Странно, но сегодня ему не надо было сдерживаться, шея не давала о себе знать. То тревожное чувство, которое беспокоило его с того дня, когда он стал пиратом, исчезло. Он всегда думал, что в такой день оно будет непереносимым. Вешать, впрочем, его не собираются, если быть точным. Это английская казнь за пиратские подвиги. Его ждет не петля, а зловещая гаррота. Де Сеговия с удовольствием расписывал ему жуткие подробности того, как все это происходит.
Гаррота. Они посадят его на стул, накинут на шею веревку и будут медленно зажимать болты и затягивать узел все сильнее и сильнее, а жизнь будет покидать его капля за каплей. Джек глубоко вздохнул, закрыл глаза и подумал про себя опять о том, как странно, что его не тянет потереть затылок. Самое страшное в смерти — это ждать ее и переживать. Скоро все будет кончено.

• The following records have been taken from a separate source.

(** The callback of the progress ticker set up by [startCapture]. *)
Definition progressTick (recordStart : Z) : Prog unit :=
  now ← ask DateNow;
  write (set_recordingElapsed (Some ((now - recordStart) / 1000)%Z)).

(** The [STOP_ALARM] branch of the [chrome.alarms.onAlarm] listener. *)
Definition onStopAlarm : Prog unit :=
  addLog INFO "Backup stop alarm fired — force-stopping recording" None;;
  clearProgressInterval;;
  v ← read;
  if decide (currentState v = recording) then
    try_catch
      (sendToOffscreen StopRecording;;
       await (Sleep 2000))
      (fun _ => mret tt);;
    v ← read;
    if decide (currentState v = recording) then
      closeOffscreen;;
      setState idle None;;
      addLog INFO "Recording force-stopped by backup alarm" None
    else mret tt
  else mret tt.

Record Alarm : Type := {
  name : string;
  scheduledTime : Z
}.

Definition MAX_DRIFT_MS : Z := 5 * 60 * 1000.

(** The branch of the listener for the alarm of a schedule.  A schedule
    whose times [computeDurationMin] cannot read has a NaN duration, which
    [RecordingParams] here cannot hold: the model starts no flow for it. *)
Definition onScheduleAlarm (alarm : Alarm) : Prog unit :=
  let scheduleId := JS.replace ALARM_PREFIX "" (name alarm) in
  addLog INFO ("Alarm fired: " +:+ scheduleId) None;;
  now ← ask DateNow;
  let drift := Z.abs (now - scheduledTime alarm) in
  if (MAX_DRIFT_MS <? drift)%Z then
    addLog WARN ("Alarm drift too large (" +:+ JS.String_of_Z ((drift + 500) / 1000)
                 +:+ "s), skipping")
      (Some (JObj [("scheduleId", JStr scheduleId)]))
  else
    schedules ← getSchedules;
    match list_find (fun s => id s = scheduleId) schedules with
    | None => addLog WARN ("Schedule not found: " +:+ scheduleId) None
    | Some (_, schedule) =>
        match type schedule with
        | once =>
            await (ImportModule "~lib/storage");;
            saveSchedules (filter (fun s => id s ≠ scheduleId) schedules);;
            await (AlarmsClear (name alarm));;
            addLog INFO ("One-shot schedule removed: " +:+ scheduleId) None
        | daily => mret tt
        end;;
        match computeDurationMin (startTime schedule) (endTime schedule) with
        | Some durationMin =>
            executeRecordingFlow
              {| rp_frequency := frequency schedule; rp_mode := mode schedule;
                 rp_dataMode := dataMode schedule; rp_durationMin := durationMin |}
        | None => mret tt
        end
    end.
(** * topblock: interaction, selection and rotation engine

    A shallow embedding of [src/game/BlockObject.ts] (the per-block
    animation state machine) and [src/game/InteractionManager.ts]
    (selection, connectivity, collision detection, drag, gizmo and
    group rotation), together with the properties stated about them.

    Numbers.  JavaScript numbers are embedded as rationals [Q], and
    [Math.round] is [floor (x + 1/2)].  Where the program compares a
    computed number with a threshold, the operations before the
    comparison are rounded as the host rounds them ([Binary64.fl]): the
    distance of the pointer against the click threshold, the angles of
    a gizmo drag against [PI / 4], the elapsed time of an animation
    against its duration, and the normalised pointer.  The vector
    algebra of three.js, the positions on the way of an animation and
    the sums of a position on the grid with a cell offset (integers,
    which the host adds exactly) are exact; [getWorldCellPositions],
    [detectCollisions] and [adjustToFloor] are given a second time in
    [Double], every sum rounded, for positions off the grid.  The
    transcendental functions of the host ([Math.sin], [Math.cos],
    [Math.sqrt], [Math.atan2]) and the constant [Math.PI] are not
    computed here: they are the fields of a [JSMath] environment, and
    every property that depends on their values says which values it
    needs.  Cell offsets are integers in the catalog and [rotateBlock]
    rounds every coordinate it writes, so a cell is a triple of [Z].

    Objects.  [BlockObject] instances are shared mutable objects; the
    model keeps them in the manager's [blocks] array and every other
    reference ([selectedGroup], [centerBlock], [pendingBlock],
    [dragTarget], the keys of the two position maps) is the index of the
    block in that array.

    Beside them: the ring materials of [src/game/RotationGizmo.ts], the
    camera animation of [src/game/SceneManager.ts], the pointer
    normalisation [updateMouse], the string that de-duplicates the
    collision callback, and the release handler of the single-selection
    manager that precedes the group one ([unnamed/part_000]).

    Outside the model: the scene graph (meshes, the pivot wrapper's
    interpolated quaternion, the drag-plane helper's pose, the cursor)
    and what the two host callbacks do.  Ray casting against meshes is
    the host's: its results arrive as fields of the pointer events, as
    does the clock. *)

From Stdlib Require Import ZArith QArith Qround Qabs Qminmax Qpower List Bool
  Lia Lqa FinFun.
From Stdlib Require String Ascii DecimalString DecimalZ DecimalPos.
Import ListNotations.
(** ** The first match of a query *)

(** A collection with a match splits around its first match, and an update
    by the same filter rewrites that document in place. *)
Lemma findOne_split (f : Filter) (d : list Content) (c : Content) :
  findOne f d = Some c →
  ∃ l1 l2, d = l1 ++ c :: l2 ∧ findOne f l1 = None ∧ matches f c = true.
Proof.
  induction d as [|c0 rest IH]; simpl; [done|].
  destruct (matches f c0) eqn:Hm.
  - intros [= <-]. by exists [], rest.
  - intros H. destruct (IH H) as (l1 & l2 & -> & Hl1 & Hc).
    exists (c0 :: l1), l2. simpl. by rewrite Hm.
Qed.

Lemma findOne_at_split (f : Filter) (l1 l2 : list Content) (c : Content) :
  findOne f l1 = None → matches f c = true → findOne f (l1 ++ c :: l2) = Some c.
Proof.
  intros Hl1 Hc. induction l1 as [|c0 l1 IH]; simpl in *; [by rewrite Hc|].
  destruct (matches f c0); [done|]. by apply IH.
Qed.

Lemma findOneAndUpdate_at_split (f : Filter) (u : SetDoc) (l1 l2 : list Content) (c : Content) :
  findOne f l1 = None → matches f c = true →
  findOneAndUpdate f u (l1 ++ c :: l2) = (Some (applySet u c), l1 ++ applySet u c :: l2).
Proof.
  intros Hl1 Hc. induction l1 as [|c0 l1 IH]; simpl in *; [by rewrite Hc|].
  destruct (matches f c0); [done|]. by rewrite (IH Hl1).
Qed.

Lemma findOneAndUpdate_no_match (f : Filter) (u : SetDoc) (d : list Content) :
  findOne f d = None → findOneAndUpdate f u d = (None, d).
Proof.
  induction d as [|c0 rest IH]; simpl; [done|].
  destruct (matches f c0); [done|]. intros H. by rewrite (IH H).
Qed.

Lemma deleteOne_at_split (f : Filter) (l1 l2 : list Content) (c : Content) :
  findOne f l1 = None → matches f c = true →
  deleteOne f (l1 ++ c :: l2) = (1, l1 ++ l2).
Proof.
  intros Hl1 Hc. induction l1 as [|c0 l1 IH]; simpl in *; [by rewrite Hc|].
  destruct (matches f c0); [done|]. by rewrite (IH Hl1).
Qed.

Lemma deleteOne_no_match (f : Filter) (d : list Content) :
  findOne f d = None → deleteOne f d = (0, d).
Proof.
  induction d as [|c0 rest IH]; simpl; [done|].
  destruct (matches f c0); [done|]. intros H. by rewrite (IH H).
Qed.

(** ** Running the service functions *)

Ltac run :=
  repeat progress
    (cbv beta iota zeta delta
       [mbind mret M_bind M_ret result_bind result_ret
        dbFindOne dbFindOneAndUpdate dbDeleteOne dbSave publish emit
        getDocs putDocs getJobs putJobs throw tryCatch liftResult castFilter];
     cbn [docs jobs events fst snd
          _id userId topic contentType prompt generatedContent content jobId jobStatus
          Bull.id Bull.name Bull.data Bull.opts Bull.attemptsMade Bull.state
          Bull.progress Bull.returnvalue Bull.failedReason
          Bull.contentId Bull.userId Bull.contentType Bull.topic]).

К сожалению, он не может умереть спокойно, без угрызений совести. Горькие сожаления и раскаяние остались его предсмертным уделом. Они обступили его как крысы, которых было полно в камере. Он проиграл. Он не смог наказать де Сеговию по справедливости, хотя это и был бы его суд, а не Божий. Он не смог спасти сестру. Пригрел змею на своей груди: не разобрался, кто предавал его. Это и были его адские муки.
Джек вздрогнул; попытался прогнать черные мысли и сразу вспомнил о Миранде. Он безумно сожалел о том, что подверг ее опасности, и, к несчастью, не был уверен, смогла ли она спастись. Он молился об этом и надеялся на ее сообразительность. Ему бы было легче умирать, если бы он точно знал, что ей удался побег.
Когда тяжелая деревянная дверь заскрипела и с шумом отворилась, Джек встал, отряхнул свою одежду от приставшей соломы и расправил плечи. Он же джентльмен, Джек Блэкстоун, черт возьми! Он примет свою смерть настолько достойно, насколько ему позволят испанцы.
За ним опять пришли три стражника, но на этот раз двое были с заряженными пистолетами и держали его на мушке, пока третий снимал ему ножные кандалы. Не успел Джек почувствовать облегчение, освободившись от широких металлических лент, снятых с его рук и ног, как ему скрутили руки за спиной и толкнули, чтобы он шел вперед.
Джек провел целых три дня в полутемной камере, и яркий солнечный свет резал ему глаза. Он зажмурился, но потом заставил себя взглянуть на мир. Двор был полон людей. Там, видимо, царило веселье как на карнавале. Вдруг внезапно кто-то его заметил, и толпа затихла.